But about a year ago i found myself in a very unfamiliar place where i felt quite alone and uncertain about my future or whether the calling i knew God has placed upon my life was ever really going to happen. In this year i was literally stripped of everything i ever thought i was and i felt the most forsaken. It's to date the darkest moments of my life, i won't elaborate... i'm not in a place where i feel led to share about those moments....i'll just say i'm grateful to be looking back and seeing how God brought me out of it. Maybe one day ill share that....i'm just not there yet....
But today as i sit drinking my starbucks in the empty kitchen of my home church i find myself thinking of the women God has placed before me this past year. The women God placed in my life in this season so i wouldn't feel like i was alone or walking this life with no direction or examples. So i want to take this opportunity to tell you (whoever you might me) who these amazing lighthouses for me are. They are in no particular order.....
Melissa Johnson:
This is a person who never lets me get away with anything. I mean i try, i won't lie. But she just calls me out on EVERYTHING, and in the greatest way.....with love. She is my reminder that the dream is possible and the tears are totally worth it.

Linda Riddle:
Ever had someone in your life who just see's past your BS? Linda is my BS meter. She will just say something to me, speak into my life in such a way and it always seems to just pierce my heart and always end up making me feeling like OMG she knows!? I want to be like the Jesus in Linda. She is the coolest person i have ever met and in the lonliest moments of the last year, God used her to harass me via email....and every time i would read her emails i would just cry and be like man if she only knew how screwed up i was..and alone i felt...every time i see her i just want to hug her and be like, " you helped save me....and you don't even know it!".... and then i'd cry like an idiot...cus i've become a crier in secret .....shhhh don't tell.

Pastor Kerri:
This woman is kind of my hero. Even though i feel like every time i have any kind of moment with her i totally make myself look like an IDIOT she always smiles and makes me feel important. And during the year where i spent trying to hide from church...and when i actually came but just tried to be invisible..she would stop me and say "we've missed you", or "where ya been?"...and when i finally dragged myself totally broken back to church, her words were always encouraging and made me want to be a better person & a better wife. She will always be my reminder that
1. God entrusted me with his call
2. Empowered me with the strength to persevere through the storm
3. Chose me even though i am unworthy of it all
4. and more than anything that he looks upon me and calls me Beloved.
Thank you Pastor Kerri...you just wrote the title track to my upcoming album....

Heather Lester:
One day when i become a mother i hope that i can be a mother like heather. Her kids are amazing and she is so awesome. And more than anything she understands me. I can tell heather anything and she just understands my heart. And that is so rare to find.

My LindseyStar:
The only person besides my beautiful husband.....who really knows who i am. She knows me. She knows the worst parts and the best parts. She knows my songs, and is able to see through my tears and understands my ramblings, and incoherent thoughts. She is my dearest friend and one day the godmother to my children. Her songs make me cry and want to leave my heart on the altar. And in my darkest moments i would think of her and how she survived things no one should be able to survive and she still worships God in Spirit and in truth. She's my LindseyStar, my lighthouse, and if i were Jonathan she would be my David.

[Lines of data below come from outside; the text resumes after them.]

(* ===== verification/RespondSpec.v ===== *)
(** [respond] and [closereq]: what they do to the fids and requests, and that a
    request is answered once, with those that wait for it. *)

From stdpp Require Import strings.
From S2P Require Import Prelude Mem Links Counts Fcall9P Fcall9PSpec Dir9P Dir9PSpec Intmap IntmapSpec Files FilesSpec FilesOps FilesThms Srv FidSpec ReqSpec.

(** The fids, with [fh x] references to the fid [x] outside. *)
Definition fok (f : fidst) (fh : Z -> Z) : Prop := exists gx g K, fidinv f fh gx g K.

(** The references of the request [q] to fids. *)
Definition hold (q : Req) (x : Z) : Z := if decide (x = 0) then 0 else hold3 q x.

Lemma fok_ext f fh fh' : fok f fh -> (forall x, fh' x = fh x) -> fok f fh'.
Proof. intros (gx & g & K & I) E. exists gx, g, K. by eapply fidinv_ext. Qed.

Lemma hold_nonneg q x : 0 <= hold q x.
Proof. unfold hold. pose proof (hold3_nonneg q x). case_decide; lia. Qed.

Lemma rheld_del m r q x : m !! r = Some q -> rheld (delete r m) x = rheld m x - hold q x.
Proof. intros Hr. unfold hold. destruct (decide (x = 0)) as [->|Hx]; [done|]. by apply rheld_delete. Qed.

Lemma rheld_upd m r q q' x : m !! r = Some q -> rheld (<[r := q']> m) x = rheld m x - hold q x + hold q' x.
Proof. intros Hr. unfold hold. destruct (decide (x = 0)) as [->|Hx]; [done|]. by apply rheld_update. Qed.

Lemma rheld_new m r q x : m !! r = None -> rheld (<[r := q]> m) x = rheld m x + hold q x.
Proof. intros Hr. unfold hold. destruct (decide (x = 0)) as [->|Hx]; [done|]. by apply rheld_insert. Qed.

Lemma rheld_hold m r q x : m !! r = Some q -> hold q x <= rheld m x.
Proof. intros Hr. unfold hold. destruct (decide (x = 0)) as [->|Hx]; [done|]. by apply (rheld_pos m r). Qed.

And so i guess i'll leave this blog saying i'm grateful. I'm, grateful for my husband who puts up with me and always makes me feel beautiful even though im constantly saying...i need to loose weight. I'm thankful for my family...who even though they're totally nuts they've helped shape who i am. I amazed God gave me these women to help mold me in this moment in my life and im thankful this fasting season im not fasting from the church, but for the first time im becoming part of the body Christ in a way i never new possible.
-Chari
"every bone in my body, Lord it cries Holy. every thread of my being, Lord it cries, Holy!"